START DATA EXCERPTS

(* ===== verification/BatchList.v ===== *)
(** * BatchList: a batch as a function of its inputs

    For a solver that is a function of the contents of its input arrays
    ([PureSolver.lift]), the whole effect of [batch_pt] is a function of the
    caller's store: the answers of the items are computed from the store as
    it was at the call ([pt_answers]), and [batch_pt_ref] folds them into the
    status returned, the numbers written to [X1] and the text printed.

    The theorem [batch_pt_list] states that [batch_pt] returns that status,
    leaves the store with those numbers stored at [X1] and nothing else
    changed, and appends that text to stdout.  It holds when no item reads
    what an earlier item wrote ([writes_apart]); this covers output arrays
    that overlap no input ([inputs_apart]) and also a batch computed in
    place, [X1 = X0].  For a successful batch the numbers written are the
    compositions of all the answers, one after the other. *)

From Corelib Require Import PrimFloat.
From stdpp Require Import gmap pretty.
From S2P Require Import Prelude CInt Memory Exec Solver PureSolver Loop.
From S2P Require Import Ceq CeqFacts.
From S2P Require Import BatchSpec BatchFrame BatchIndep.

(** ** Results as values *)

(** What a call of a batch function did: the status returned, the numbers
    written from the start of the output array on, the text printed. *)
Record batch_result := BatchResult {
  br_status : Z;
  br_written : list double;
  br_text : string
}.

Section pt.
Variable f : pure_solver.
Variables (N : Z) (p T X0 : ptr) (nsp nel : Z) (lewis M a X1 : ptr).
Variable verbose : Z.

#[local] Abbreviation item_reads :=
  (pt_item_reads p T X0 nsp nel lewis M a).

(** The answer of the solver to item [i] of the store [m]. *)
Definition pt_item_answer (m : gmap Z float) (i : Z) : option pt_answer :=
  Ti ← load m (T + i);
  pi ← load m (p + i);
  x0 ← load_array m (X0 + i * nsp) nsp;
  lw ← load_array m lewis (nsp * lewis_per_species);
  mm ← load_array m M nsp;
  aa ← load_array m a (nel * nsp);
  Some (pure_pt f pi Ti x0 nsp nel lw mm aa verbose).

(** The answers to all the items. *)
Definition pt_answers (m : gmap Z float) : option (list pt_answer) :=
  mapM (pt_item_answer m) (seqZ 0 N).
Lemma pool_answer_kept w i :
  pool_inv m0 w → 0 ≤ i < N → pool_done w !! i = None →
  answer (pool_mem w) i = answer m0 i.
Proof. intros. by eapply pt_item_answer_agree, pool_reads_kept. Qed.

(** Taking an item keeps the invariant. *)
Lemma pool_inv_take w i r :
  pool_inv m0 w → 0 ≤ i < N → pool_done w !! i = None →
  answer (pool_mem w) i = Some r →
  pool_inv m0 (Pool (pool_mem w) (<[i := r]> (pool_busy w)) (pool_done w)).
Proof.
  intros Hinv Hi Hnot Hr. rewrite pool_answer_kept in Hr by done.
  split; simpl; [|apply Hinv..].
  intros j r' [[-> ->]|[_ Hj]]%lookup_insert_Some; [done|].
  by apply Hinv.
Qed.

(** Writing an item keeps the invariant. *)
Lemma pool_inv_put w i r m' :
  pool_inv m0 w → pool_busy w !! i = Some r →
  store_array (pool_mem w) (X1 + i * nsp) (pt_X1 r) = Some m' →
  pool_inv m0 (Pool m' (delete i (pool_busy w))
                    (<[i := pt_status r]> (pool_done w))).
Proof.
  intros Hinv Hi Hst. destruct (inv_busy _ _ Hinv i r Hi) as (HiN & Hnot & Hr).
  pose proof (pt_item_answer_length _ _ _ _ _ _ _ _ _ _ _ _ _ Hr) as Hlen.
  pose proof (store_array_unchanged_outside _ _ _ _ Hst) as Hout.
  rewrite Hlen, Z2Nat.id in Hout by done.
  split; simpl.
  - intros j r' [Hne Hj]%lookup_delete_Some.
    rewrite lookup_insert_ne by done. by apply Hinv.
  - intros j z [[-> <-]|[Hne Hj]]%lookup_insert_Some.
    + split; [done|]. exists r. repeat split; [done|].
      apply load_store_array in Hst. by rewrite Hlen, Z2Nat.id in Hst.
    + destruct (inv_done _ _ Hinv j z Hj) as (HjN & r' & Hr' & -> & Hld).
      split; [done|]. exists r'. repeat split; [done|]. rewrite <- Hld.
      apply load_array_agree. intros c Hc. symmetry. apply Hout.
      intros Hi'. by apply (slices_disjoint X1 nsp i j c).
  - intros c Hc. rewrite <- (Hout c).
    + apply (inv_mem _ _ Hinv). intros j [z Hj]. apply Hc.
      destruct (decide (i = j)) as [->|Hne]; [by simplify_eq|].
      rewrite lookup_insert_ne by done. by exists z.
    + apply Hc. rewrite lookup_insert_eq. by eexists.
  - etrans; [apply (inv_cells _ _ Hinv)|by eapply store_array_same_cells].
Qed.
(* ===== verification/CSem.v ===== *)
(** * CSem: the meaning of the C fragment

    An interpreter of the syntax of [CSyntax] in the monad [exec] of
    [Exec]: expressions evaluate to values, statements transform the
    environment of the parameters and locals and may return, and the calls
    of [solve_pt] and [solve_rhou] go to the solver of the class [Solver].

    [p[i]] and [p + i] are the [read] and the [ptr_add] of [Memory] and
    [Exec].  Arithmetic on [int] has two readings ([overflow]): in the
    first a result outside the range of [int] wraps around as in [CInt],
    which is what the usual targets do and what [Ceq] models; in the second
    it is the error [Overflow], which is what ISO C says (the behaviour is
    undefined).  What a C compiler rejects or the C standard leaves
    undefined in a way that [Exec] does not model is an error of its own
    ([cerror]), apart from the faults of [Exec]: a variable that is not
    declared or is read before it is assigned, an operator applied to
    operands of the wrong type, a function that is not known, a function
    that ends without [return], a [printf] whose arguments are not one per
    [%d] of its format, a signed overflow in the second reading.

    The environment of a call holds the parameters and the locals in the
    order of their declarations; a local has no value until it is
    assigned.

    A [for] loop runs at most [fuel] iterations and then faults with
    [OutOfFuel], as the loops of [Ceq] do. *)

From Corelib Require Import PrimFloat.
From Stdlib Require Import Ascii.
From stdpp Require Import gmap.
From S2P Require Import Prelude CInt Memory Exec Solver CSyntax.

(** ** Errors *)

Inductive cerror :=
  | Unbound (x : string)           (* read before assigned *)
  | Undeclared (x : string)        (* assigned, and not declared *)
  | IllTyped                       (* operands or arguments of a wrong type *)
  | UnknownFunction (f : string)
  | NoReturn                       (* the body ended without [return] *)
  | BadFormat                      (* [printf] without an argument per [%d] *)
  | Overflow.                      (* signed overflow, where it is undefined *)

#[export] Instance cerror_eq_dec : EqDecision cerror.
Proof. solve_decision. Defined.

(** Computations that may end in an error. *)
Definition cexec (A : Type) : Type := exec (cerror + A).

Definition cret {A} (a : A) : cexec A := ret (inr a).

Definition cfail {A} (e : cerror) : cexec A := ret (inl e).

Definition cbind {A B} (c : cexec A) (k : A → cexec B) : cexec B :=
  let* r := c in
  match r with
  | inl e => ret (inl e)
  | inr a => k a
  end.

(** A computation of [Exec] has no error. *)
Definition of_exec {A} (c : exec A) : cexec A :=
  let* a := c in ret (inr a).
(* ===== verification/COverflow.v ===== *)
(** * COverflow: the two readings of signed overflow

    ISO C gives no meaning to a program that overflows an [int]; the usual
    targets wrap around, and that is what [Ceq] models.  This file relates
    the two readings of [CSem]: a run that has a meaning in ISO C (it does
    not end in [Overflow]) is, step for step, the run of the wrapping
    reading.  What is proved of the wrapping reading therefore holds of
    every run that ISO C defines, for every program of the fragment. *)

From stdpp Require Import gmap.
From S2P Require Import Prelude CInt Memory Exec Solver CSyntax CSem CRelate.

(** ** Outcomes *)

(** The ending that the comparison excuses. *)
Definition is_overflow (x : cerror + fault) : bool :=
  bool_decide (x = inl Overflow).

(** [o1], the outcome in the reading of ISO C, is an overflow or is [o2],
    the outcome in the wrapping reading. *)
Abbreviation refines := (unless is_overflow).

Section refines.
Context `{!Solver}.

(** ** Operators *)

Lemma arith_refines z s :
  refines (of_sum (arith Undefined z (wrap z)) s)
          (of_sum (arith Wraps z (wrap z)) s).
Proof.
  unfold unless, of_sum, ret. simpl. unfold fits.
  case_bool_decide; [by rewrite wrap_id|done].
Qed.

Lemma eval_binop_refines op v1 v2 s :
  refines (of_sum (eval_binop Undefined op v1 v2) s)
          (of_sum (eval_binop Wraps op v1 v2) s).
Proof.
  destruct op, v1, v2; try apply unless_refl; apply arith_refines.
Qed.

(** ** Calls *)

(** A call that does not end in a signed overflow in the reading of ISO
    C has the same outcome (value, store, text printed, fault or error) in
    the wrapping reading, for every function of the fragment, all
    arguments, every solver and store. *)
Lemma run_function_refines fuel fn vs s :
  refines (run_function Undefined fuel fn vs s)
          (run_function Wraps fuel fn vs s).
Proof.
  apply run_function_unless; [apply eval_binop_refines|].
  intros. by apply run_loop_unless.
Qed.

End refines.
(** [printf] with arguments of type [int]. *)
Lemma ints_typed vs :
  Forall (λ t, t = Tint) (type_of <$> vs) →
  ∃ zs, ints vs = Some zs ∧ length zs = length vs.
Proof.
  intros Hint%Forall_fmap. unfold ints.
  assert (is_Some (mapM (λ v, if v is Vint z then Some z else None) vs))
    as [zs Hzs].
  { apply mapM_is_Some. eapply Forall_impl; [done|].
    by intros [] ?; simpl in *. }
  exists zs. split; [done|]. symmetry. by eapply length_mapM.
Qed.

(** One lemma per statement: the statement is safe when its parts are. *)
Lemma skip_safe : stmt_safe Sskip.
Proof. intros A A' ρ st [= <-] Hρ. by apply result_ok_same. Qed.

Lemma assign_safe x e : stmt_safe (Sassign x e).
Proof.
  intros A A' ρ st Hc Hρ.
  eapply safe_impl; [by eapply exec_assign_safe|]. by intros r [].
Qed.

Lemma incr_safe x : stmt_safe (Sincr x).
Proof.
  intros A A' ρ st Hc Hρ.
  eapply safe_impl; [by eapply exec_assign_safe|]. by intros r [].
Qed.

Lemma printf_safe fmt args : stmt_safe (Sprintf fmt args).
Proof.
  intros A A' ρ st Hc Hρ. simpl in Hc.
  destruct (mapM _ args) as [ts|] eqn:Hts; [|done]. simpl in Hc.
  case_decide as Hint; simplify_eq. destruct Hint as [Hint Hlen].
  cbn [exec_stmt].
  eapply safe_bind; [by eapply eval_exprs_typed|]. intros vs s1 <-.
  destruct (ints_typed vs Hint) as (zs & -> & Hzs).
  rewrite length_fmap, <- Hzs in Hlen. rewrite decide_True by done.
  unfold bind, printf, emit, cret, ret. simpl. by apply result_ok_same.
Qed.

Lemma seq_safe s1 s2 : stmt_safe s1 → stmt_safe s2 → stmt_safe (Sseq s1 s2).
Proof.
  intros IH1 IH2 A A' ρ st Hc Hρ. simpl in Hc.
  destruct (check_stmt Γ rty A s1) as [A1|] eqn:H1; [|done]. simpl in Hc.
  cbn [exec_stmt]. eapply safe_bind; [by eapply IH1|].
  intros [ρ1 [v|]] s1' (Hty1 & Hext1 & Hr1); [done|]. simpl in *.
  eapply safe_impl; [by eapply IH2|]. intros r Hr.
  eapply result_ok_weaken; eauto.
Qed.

END DATA EXCERPTS

◆ WHAT THE TASK ASKS: Look back at the data above. Transcribe exactly the lines starting at the line that contains "apply load_array_agree. intros" and ending at the line that contains "rewrite lookup_insert_ne by done. by exists".

◆ RESULT OF THIS TASK:
      apply load_array_agree. intros c Hc. symmetry. apply Hout.
      intros Hi'. by apply (slices_disjoint X1 nsp i j c).
  - intros c Hc. rewrite <- (Hout c).
    + apply (inv_mem _ _ Hinv). intros j [z Hj]. apply Hc.
      destruct (decide (i = j)) as [->|Hne]; [by simplify_eq|].
      rewrite lookup_insert_ne by done. by exists z.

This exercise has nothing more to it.